Stored items

━━━━━━━━━━

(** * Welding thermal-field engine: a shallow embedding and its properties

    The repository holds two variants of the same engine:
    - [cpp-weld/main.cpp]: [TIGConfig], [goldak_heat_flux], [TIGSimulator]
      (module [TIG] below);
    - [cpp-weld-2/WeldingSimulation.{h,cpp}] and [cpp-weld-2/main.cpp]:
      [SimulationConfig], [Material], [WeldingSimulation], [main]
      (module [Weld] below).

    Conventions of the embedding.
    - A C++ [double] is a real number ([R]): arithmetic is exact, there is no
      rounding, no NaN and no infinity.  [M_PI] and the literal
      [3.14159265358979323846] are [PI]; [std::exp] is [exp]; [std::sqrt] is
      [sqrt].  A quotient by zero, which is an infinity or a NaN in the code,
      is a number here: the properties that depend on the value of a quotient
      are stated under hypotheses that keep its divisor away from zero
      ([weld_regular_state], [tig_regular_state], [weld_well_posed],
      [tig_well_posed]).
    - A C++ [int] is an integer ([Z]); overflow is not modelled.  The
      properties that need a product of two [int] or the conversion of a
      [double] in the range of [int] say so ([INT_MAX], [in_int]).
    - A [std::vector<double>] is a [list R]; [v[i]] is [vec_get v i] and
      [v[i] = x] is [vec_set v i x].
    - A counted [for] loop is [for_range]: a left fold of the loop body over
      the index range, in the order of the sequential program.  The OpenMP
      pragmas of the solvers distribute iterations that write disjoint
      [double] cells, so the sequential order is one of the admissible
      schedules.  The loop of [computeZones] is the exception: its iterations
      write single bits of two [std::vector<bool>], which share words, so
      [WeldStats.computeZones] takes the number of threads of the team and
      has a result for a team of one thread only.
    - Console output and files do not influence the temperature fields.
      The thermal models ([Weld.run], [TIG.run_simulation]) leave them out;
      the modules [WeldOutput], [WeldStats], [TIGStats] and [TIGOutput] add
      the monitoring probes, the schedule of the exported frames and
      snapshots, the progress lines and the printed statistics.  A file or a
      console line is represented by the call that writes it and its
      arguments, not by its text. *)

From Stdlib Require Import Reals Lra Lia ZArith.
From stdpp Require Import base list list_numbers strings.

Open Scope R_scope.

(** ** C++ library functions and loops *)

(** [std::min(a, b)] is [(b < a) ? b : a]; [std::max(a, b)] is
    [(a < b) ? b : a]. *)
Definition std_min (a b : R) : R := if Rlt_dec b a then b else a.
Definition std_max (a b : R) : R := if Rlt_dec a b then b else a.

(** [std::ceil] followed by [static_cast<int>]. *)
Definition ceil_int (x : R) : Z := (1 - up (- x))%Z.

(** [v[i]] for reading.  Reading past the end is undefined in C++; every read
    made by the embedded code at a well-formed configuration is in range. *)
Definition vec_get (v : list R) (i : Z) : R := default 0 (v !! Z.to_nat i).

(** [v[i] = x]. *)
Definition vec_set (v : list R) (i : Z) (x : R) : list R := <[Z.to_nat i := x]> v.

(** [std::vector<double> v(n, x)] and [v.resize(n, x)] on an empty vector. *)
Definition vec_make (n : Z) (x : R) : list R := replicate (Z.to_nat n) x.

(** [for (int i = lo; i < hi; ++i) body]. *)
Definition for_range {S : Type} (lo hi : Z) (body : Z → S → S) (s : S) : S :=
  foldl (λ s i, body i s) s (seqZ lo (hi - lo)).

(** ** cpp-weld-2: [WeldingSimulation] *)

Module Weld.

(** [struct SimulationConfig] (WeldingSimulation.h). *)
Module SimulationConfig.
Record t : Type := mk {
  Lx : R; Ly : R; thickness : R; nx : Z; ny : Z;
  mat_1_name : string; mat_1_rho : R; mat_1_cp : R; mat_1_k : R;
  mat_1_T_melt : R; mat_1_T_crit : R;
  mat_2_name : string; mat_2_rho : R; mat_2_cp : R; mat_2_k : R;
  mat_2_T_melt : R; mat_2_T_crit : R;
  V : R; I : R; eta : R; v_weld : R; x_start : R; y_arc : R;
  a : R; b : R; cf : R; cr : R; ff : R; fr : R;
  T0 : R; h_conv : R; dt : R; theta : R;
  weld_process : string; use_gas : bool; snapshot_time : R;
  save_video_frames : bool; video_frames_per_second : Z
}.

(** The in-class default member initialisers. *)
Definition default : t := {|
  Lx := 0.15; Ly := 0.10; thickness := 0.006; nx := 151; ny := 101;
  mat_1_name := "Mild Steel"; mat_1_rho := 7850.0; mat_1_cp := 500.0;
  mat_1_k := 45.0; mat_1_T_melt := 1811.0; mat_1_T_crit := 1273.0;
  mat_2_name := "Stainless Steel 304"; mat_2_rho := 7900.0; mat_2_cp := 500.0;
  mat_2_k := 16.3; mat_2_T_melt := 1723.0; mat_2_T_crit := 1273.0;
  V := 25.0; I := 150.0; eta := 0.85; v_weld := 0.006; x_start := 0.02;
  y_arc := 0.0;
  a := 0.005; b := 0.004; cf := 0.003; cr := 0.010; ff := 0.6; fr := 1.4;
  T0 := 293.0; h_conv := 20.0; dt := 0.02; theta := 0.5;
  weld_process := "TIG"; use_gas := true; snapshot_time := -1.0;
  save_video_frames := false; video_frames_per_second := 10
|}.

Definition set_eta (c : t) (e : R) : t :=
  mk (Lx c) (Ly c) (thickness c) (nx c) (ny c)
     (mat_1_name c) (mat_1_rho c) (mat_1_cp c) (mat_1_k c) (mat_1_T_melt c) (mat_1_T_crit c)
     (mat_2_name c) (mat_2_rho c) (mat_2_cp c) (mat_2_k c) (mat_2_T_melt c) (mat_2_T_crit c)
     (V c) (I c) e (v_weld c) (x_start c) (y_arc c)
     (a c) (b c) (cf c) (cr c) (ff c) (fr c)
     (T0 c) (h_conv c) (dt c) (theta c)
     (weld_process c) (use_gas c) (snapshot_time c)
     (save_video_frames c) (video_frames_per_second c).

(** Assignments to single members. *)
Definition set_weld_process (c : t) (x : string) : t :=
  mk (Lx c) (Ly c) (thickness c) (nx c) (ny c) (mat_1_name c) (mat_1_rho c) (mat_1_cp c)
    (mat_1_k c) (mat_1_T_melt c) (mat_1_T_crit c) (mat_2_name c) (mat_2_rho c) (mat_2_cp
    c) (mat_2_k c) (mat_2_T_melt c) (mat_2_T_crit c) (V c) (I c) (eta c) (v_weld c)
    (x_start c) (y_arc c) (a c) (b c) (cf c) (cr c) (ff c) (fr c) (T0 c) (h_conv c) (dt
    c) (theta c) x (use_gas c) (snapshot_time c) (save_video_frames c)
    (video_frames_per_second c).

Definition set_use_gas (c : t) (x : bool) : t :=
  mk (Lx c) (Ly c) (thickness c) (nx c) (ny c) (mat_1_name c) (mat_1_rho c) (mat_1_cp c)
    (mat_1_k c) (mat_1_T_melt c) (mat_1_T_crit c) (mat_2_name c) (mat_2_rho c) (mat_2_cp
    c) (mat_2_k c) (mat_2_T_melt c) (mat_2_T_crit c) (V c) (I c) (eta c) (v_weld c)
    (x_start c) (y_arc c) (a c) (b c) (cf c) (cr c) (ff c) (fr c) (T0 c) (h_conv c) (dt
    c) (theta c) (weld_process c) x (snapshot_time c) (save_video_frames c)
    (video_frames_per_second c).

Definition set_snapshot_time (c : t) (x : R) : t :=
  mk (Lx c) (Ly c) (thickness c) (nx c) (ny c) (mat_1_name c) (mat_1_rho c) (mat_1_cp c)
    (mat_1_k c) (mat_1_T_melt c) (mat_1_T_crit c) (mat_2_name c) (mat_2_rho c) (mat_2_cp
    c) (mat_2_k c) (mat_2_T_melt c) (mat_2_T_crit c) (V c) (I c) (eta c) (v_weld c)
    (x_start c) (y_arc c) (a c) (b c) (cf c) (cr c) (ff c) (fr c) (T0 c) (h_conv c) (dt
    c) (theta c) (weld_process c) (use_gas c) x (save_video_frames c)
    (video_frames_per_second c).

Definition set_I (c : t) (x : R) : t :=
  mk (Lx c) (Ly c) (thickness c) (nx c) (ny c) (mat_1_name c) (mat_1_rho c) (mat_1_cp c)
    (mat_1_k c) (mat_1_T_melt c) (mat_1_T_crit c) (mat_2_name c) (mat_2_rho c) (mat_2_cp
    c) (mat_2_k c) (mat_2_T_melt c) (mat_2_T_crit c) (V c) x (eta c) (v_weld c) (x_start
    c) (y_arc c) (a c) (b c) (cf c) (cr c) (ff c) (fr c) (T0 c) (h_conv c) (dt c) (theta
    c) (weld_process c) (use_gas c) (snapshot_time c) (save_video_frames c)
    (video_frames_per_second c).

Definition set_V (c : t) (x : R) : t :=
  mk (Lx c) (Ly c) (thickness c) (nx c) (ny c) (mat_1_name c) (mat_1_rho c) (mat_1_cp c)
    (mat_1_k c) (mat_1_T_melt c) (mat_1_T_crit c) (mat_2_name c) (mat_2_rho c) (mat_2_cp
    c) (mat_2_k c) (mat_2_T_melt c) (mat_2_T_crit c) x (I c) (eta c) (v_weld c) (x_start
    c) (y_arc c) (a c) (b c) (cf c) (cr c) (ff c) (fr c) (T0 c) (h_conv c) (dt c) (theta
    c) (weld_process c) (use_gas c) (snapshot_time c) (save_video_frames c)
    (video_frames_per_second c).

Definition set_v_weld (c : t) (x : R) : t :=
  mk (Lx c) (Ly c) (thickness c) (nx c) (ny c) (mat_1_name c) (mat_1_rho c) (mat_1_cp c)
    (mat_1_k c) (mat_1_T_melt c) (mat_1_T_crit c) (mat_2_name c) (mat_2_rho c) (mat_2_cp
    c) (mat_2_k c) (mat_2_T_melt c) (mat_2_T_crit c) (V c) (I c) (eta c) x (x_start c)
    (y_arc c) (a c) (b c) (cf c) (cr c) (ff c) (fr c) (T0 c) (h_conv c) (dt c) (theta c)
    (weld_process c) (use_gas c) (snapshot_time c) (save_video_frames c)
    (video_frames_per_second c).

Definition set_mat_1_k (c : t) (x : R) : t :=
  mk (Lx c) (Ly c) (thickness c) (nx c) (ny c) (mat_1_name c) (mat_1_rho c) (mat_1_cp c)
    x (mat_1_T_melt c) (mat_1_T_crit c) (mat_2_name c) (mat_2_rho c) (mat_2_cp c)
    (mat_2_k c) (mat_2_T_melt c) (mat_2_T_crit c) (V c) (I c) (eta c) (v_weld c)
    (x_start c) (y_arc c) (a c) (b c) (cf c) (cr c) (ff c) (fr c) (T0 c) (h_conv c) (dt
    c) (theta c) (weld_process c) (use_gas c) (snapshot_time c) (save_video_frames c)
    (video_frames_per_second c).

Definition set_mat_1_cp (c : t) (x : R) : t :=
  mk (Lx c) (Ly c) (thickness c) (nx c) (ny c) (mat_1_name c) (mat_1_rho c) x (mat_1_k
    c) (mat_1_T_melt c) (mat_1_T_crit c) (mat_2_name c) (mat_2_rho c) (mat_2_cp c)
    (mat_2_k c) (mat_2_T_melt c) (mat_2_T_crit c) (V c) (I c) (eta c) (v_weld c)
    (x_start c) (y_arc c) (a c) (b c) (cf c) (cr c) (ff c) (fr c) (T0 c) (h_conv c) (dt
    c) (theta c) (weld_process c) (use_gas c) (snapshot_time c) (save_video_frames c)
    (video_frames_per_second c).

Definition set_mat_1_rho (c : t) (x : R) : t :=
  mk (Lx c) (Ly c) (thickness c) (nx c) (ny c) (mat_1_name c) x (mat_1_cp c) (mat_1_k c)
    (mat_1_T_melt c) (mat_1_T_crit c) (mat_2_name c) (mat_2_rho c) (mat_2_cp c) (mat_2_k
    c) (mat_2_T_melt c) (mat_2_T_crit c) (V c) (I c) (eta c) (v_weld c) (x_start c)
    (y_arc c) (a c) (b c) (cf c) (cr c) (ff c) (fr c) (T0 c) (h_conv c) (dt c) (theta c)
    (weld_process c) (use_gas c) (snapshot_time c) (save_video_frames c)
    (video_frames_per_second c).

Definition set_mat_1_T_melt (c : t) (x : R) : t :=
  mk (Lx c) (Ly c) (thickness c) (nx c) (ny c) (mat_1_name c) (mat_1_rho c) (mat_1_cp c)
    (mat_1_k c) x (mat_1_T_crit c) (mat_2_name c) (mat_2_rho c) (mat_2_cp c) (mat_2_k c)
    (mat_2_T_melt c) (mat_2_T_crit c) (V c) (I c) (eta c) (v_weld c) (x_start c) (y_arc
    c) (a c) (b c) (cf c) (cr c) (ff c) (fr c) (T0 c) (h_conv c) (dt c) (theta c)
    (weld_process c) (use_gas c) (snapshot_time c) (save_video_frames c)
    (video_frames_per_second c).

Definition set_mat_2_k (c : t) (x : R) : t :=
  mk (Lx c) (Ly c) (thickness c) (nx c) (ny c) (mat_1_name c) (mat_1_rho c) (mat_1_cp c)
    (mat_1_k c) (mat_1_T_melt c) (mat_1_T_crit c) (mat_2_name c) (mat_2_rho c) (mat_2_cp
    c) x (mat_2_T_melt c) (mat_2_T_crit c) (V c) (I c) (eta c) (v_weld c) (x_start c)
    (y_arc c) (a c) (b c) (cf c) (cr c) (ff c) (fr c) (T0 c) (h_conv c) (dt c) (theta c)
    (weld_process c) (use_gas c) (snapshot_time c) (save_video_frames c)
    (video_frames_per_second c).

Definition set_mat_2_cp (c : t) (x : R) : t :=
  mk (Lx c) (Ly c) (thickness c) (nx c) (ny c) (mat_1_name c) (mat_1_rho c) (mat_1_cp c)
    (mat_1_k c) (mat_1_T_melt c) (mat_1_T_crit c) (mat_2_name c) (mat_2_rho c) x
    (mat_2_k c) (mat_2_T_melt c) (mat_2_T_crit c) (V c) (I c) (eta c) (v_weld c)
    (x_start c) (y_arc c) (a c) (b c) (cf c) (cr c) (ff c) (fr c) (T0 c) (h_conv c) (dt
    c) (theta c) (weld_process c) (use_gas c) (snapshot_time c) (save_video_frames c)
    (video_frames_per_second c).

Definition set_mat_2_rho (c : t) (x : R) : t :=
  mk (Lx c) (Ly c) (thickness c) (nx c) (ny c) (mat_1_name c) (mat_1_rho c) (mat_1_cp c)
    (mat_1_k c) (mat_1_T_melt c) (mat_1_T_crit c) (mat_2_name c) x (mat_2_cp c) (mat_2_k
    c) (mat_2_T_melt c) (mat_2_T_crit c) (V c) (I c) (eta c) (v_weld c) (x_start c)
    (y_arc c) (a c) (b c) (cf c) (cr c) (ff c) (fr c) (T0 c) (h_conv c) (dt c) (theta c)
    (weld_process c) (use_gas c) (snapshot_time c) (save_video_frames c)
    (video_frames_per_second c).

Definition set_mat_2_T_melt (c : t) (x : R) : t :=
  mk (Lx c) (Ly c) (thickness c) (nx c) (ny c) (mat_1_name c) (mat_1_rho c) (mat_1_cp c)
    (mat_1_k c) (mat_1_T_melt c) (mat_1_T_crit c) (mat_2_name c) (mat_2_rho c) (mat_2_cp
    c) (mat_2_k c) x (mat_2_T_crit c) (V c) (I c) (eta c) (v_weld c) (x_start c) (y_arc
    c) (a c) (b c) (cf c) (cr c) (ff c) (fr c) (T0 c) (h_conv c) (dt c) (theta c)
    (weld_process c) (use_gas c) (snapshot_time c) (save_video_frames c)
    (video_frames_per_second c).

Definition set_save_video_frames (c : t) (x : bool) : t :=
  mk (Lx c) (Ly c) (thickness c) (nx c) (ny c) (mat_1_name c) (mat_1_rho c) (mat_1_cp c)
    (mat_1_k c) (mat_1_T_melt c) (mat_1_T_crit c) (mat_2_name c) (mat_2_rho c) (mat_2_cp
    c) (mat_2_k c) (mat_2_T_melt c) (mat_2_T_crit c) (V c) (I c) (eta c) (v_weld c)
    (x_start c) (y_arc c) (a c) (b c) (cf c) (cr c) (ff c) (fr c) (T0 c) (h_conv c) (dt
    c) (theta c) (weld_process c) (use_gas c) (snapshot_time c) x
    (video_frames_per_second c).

━━━━━━━━━━

Starting from the first line of the records above, retype each line exactly up to and including the one that contains "(module [TIG] below);", and nothing more.

Completed exercise
(** * Welding thermal-field engine: a shallow embedding and its properties

    The repository holds two variants of the same engine:
    - [cpp-weld/main.cpp]: [TIGConfig], [goldak_heat_flux], [TIGSimulator]
      (module [TIG] below);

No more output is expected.